• TASK GOAL
In the material below, find the line containing "From S2P Require Import Framer." and the line containing "of its outstanding", then reproduce exactly both of them and every line between, and nothing else.
====== AVAILABLE RECORDS
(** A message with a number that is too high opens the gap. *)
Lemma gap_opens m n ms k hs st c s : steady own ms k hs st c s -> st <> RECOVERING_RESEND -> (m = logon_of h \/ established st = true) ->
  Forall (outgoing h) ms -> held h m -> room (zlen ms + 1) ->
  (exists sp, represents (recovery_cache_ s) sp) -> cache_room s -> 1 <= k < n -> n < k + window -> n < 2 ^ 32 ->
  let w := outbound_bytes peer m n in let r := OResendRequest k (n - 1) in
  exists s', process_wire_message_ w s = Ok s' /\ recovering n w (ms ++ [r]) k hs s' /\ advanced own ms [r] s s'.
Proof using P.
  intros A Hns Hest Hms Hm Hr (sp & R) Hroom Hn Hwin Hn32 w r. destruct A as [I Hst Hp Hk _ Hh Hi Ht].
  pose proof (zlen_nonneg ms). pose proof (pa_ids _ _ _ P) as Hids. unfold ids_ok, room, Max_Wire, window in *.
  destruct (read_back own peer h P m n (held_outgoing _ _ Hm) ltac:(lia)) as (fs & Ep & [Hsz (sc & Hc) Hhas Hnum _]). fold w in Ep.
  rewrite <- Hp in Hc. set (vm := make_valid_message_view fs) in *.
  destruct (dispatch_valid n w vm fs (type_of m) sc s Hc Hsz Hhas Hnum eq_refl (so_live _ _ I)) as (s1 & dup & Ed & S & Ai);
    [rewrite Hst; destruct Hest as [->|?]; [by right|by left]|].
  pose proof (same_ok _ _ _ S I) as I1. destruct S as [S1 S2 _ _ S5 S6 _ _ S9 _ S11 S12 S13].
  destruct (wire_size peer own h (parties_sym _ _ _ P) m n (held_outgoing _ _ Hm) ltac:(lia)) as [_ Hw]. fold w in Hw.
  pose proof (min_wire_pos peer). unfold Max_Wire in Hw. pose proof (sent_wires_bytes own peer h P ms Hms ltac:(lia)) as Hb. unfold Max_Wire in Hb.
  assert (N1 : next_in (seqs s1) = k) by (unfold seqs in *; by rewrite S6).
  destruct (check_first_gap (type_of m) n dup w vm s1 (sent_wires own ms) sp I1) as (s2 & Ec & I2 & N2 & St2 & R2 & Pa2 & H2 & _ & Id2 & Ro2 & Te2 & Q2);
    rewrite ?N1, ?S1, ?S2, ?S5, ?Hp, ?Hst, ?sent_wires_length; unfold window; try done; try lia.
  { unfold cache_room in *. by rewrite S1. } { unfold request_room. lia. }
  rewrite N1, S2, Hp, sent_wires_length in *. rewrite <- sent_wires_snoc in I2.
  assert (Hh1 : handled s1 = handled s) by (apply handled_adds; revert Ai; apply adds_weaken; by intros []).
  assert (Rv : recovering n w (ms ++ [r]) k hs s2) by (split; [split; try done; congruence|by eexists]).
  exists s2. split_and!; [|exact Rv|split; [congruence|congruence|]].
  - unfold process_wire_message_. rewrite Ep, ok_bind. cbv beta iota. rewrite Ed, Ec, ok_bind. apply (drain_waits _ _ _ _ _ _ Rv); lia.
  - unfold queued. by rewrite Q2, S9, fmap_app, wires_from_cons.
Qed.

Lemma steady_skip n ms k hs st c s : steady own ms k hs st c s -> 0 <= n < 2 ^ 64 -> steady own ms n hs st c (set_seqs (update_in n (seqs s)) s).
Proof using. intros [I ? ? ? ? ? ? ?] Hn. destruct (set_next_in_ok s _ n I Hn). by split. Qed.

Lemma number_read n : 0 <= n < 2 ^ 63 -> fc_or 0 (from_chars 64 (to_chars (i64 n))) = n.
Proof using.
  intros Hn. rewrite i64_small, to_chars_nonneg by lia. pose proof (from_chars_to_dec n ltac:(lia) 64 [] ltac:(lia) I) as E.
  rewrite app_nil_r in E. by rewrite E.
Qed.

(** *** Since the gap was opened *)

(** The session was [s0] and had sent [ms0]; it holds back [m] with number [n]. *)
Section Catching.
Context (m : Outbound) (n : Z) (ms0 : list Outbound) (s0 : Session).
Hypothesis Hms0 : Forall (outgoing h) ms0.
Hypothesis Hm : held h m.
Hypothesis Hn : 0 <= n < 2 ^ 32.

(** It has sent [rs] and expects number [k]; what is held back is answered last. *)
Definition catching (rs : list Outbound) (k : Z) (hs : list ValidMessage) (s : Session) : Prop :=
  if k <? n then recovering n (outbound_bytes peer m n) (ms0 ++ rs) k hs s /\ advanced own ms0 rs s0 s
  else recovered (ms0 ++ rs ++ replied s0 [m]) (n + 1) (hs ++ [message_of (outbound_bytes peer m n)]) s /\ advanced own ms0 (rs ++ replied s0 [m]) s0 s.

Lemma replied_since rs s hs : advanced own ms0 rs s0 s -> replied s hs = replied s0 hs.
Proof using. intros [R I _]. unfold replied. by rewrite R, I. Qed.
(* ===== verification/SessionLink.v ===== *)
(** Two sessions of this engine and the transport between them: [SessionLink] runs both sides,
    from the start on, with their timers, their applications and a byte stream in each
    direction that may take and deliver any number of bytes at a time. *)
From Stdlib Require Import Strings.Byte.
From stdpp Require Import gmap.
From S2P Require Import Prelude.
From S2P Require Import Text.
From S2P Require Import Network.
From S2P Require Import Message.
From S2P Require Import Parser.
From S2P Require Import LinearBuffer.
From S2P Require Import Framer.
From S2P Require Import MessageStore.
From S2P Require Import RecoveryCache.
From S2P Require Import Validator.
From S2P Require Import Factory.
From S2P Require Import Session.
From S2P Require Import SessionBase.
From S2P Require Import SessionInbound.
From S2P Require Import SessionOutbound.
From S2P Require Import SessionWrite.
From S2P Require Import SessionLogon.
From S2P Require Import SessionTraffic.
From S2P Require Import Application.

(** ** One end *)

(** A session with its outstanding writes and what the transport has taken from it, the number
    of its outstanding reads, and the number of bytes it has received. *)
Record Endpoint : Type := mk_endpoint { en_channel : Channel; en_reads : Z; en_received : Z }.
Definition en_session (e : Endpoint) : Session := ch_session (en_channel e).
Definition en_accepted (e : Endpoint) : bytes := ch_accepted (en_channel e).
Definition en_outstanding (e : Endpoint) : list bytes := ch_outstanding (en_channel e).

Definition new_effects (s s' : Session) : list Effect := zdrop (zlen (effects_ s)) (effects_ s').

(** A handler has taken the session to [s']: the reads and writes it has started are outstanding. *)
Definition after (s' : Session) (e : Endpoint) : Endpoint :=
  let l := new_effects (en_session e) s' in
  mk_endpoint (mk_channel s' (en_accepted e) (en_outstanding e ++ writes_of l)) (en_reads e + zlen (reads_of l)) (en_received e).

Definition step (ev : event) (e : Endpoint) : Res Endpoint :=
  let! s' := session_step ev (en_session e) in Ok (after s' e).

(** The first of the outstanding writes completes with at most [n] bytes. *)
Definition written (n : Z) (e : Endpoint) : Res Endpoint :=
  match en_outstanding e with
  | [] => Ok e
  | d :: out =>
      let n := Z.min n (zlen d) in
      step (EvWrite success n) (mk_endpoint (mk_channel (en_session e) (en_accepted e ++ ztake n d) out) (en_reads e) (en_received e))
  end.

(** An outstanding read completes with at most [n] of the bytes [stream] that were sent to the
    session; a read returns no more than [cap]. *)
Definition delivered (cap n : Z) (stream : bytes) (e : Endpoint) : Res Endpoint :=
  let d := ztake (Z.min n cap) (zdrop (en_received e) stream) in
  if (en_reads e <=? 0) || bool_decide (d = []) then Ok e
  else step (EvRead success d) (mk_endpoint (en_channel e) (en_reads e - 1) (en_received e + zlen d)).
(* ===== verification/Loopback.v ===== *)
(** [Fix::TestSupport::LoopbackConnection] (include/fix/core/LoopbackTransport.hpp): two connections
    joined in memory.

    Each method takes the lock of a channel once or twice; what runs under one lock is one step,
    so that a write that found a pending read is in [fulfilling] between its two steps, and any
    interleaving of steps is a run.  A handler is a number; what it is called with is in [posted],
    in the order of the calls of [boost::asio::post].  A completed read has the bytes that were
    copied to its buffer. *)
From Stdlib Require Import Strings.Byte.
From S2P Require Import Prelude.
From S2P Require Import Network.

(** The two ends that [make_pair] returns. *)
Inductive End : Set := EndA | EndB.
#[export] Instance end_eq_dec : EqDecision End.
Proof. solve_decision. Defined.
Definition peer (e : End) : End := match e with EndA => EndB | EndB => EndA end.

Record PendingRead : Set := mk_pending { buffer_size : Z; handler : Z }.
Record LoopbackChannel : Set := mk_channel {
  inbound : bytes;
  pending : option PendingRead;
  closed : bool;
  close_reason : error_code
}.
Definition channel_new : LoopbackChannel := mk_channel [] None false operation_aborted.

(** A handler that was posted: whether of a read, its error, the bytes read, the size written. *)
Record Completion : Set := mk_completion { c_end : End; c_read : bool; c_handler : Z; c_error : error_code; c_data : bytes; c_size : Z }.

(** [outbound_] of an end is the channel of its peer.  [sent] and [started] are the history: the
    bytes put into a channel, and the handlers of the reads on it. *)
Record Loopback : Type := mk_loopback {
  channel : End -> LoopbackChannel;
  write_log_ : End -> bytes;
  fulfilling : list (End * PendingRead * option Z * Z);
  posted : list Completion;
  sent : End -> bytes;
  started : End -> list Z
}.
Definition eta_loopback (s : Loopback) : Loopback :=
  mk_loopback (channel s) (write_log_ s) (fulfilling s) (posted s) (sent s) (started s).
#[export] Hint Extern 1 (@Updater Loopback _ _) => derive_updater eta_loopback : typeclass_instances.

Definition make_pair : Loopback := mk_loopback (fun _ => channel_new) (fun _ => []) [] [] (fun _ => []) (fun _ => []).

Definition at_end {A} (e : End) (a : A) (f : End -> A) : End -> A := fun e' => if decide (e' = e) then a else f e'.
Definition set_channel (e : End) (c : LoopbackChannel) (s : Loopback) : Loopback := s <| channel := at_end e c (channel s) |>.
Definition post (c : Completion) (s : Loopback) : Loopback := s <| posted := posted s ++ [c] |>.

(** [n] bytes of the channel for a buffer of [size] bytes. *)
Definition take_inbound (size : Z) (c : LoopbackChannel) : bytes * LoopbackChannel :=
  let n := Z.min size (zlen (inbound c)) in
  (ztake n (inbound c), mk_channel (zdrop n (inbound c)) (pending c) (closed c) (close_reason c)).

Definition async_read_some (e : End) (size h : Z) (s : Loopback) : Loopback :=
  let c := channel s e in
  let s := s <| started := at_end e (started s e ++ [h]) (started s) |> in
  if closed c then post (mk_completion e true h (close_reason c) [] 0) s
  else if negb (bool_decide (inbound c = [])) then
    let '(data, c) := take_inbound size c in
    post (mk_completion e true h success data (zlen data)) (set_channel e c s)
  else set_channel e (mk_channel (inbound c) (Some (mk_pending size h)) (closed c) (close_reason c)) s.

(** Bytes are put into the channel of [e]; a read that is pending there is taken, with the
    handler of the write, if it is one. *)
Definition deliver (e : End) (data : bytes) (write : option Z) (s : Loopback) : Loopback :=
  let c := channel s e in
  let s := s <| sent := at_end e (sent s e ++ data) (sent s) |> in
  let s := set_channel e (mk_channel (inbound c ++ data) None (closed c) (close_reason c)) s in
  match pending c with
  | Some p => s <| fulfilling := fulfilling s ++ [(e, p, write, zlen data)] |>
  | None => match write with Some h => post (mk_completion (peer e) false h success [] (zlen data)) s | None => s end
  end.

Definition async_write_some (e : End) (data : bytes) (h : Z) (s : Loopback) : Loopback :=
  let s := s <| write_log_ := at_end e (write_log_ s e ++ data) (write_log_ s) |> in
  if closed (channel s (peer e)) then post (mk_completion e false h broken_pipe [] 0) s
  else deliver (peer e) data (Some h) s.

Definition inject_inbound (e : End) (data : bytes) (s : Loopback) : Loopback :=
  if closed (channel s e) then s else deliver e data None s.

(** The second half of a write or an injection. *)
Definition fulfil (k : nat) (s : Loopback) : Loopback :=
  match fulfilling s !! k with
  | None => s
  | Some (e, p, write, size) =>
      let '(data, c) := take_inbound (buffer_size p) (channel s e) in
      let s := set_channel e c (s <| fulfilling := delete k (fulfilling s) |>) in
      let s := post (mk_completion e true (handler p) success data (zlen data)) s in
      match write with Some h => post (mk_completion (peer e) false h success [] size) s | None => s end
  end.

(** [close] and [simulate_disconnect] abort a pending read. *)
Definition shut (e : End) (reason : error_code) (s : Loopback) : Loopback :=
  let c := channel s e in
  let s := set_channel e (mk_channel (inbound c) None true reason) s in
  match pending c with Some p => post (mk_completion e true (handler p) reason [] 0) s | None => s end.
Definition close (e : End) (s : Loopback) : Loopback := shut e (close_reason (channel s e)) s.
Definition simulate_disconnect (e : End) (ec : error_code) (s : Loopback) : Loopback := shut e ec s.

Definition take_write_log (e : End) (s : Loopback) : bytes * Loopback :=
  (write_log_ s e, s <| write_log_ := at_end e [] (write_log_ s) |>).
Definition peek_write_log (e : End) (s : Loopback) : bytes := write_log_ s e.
============
• EXERCISE OUTPUT
From S2P Require Import Framer.
From S2P Require Import MessageStore.
From S2P Require Import RecoveryCache.
From S2P Require Import Validator.
From S2P Require Import Factory.
From S2P Require Import Session.
From S2P Require Import SessionBase.
From S2P Require Import SessionInbound.
From S2P Require Import SessionOutbound.
From S2P Require Import SessionWrite.
From S2P Require Import SessionLogon.
From S2P Require Import SessionTraffic.
From S2P Require Import Application.

(** ** One end *)

(** A session with its outstanding writes and what the transport has taken from it, the number
    of its outstanding reads, and the number of bytes it has received. *)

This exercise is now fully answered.